Live album by Shakira
- Released: 29 February 2000
- Recorded: 12 August 1999
- Venue: Manhattan Center Studios (Manhattan, New York City, United States)
- Genre: Latin pop; acoustic rock;
- Length: 50:41
- Language: Spanish
- Label: Sony Colombia;
- Producer: Shakira; Tim Mitchell;

Shakira chronology
| Dónde Están los Ladrones? (1998) | MTV Unplugged (2000) | Laundry Service (2001) |

Shakira video chronology
|  | MTV Unplugged (2002) | Live & off the Record (2004) |

Singles from MTV Unplugged
- "No Creo" Released: 4 January 2000;

= MTV Unplugged (Shakira album) =

MTV Unplugged is the first live album by Colombian singer-songwriter Shakira, released on 29 February 2000, by Sony Music Colombia. It was recorded on 12 August 1999, during her MTV Unplugged performance at the Grand Ballroom in New York City.

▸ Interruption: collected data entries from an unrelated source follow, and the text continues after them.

(** * The client-side routing proxy of vsomeip

    A shallow embedding of [routing_manager_client] (the routing proxy that
    a non-host application uses to talk to the routing host), followed by the
    properties of its registration state machine, of the replay of pending
    commands, of the request debounce, of the inbound security gate and of
    the remote-subscriber counter; then of its keepalive, of the steps of
    its handshake and of the withdrawal of offers and requests, and of the
    connection handling and the send queue of the client endpoint behind
    its sender.

    Conventions of the embedding.
    - The object is the record [routing_manager_client]; member functions are
      computations of the state monad [M] over it and keep their names.
    - Everything the proxy does to the outside (a frame handed to the sender
      endpoint, a callback of the application host, a call into the base
      class, a WARNING or ERROR log line) is appended to [trace_] in program
      order.  INFO, DEBUG and TRACE log lines are not recorded.
    - Fixed-width integers are [Z]; arithmetic that can wrap is written out.
    - Mutexes are not represented: each member function is one atomic step.
    - Whatever the translation unit only declares (configuration values, the
      codec, the ordering of [protocol::service], constants of the public
      headers, the transport's verdict on a send) is a field of
      [environment]. *)

From stdpp Require Import base gmap list strings.
From stdpp Require sorting.
From Stdlib Require Import Sorted.

Local Open Scope Z_scope.

(** ** Identifiers *)

Abbreviation client_t := Z (only parsing).
Abbreviation service_t := Z (only parsing).
Abbreviation instance_t := Z (only parsing).
Abbreviation eventgroup_t := Z (only parsing).
Abbreviation event_t := Z (only parsing).
Abbreviation major_version_t := Z (only parsing).
Abbreviation minor_version_t := Z (only parsing).
Abbreviation remote_subscription_id_t := Z (only parsing).

(** [inner_state_type_e]: the registration state of the proxy. *)
Inductive inner_state_type_e :=
| ST_REGISTERED
| ST_DEREGISTERED
| ST_REGISTERING
| ST_ASSIGNING
| ST_ASSIGNED.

The performance was released in 2000 as a live album, and again in 2002 as a DVD. It was critically acclaimed by American critics and earned Shakira her first Grammy Award for Best Latin Pop Album. To promote the album, "No Creo" was released as single, meanwhile "Dónde Están los Ladrones?", "Moscas en la Casa" and "Ojos Así" released as promotional singles.

Professional ratings
Review scores
| Source | Rating |
| Allmusic | Star Half star |

==Production and reception==
The Unplugged concert was the program's first episode to be broadcast entirely in Spanish and served as her major breakthrough in the U.S. market. The concert is noted to be the "first time a Latin pop act attempted an Unplugged, the first Latina solo act to do so, and the first time a Latino act didn't tape their performance at MTV's studios in Miami."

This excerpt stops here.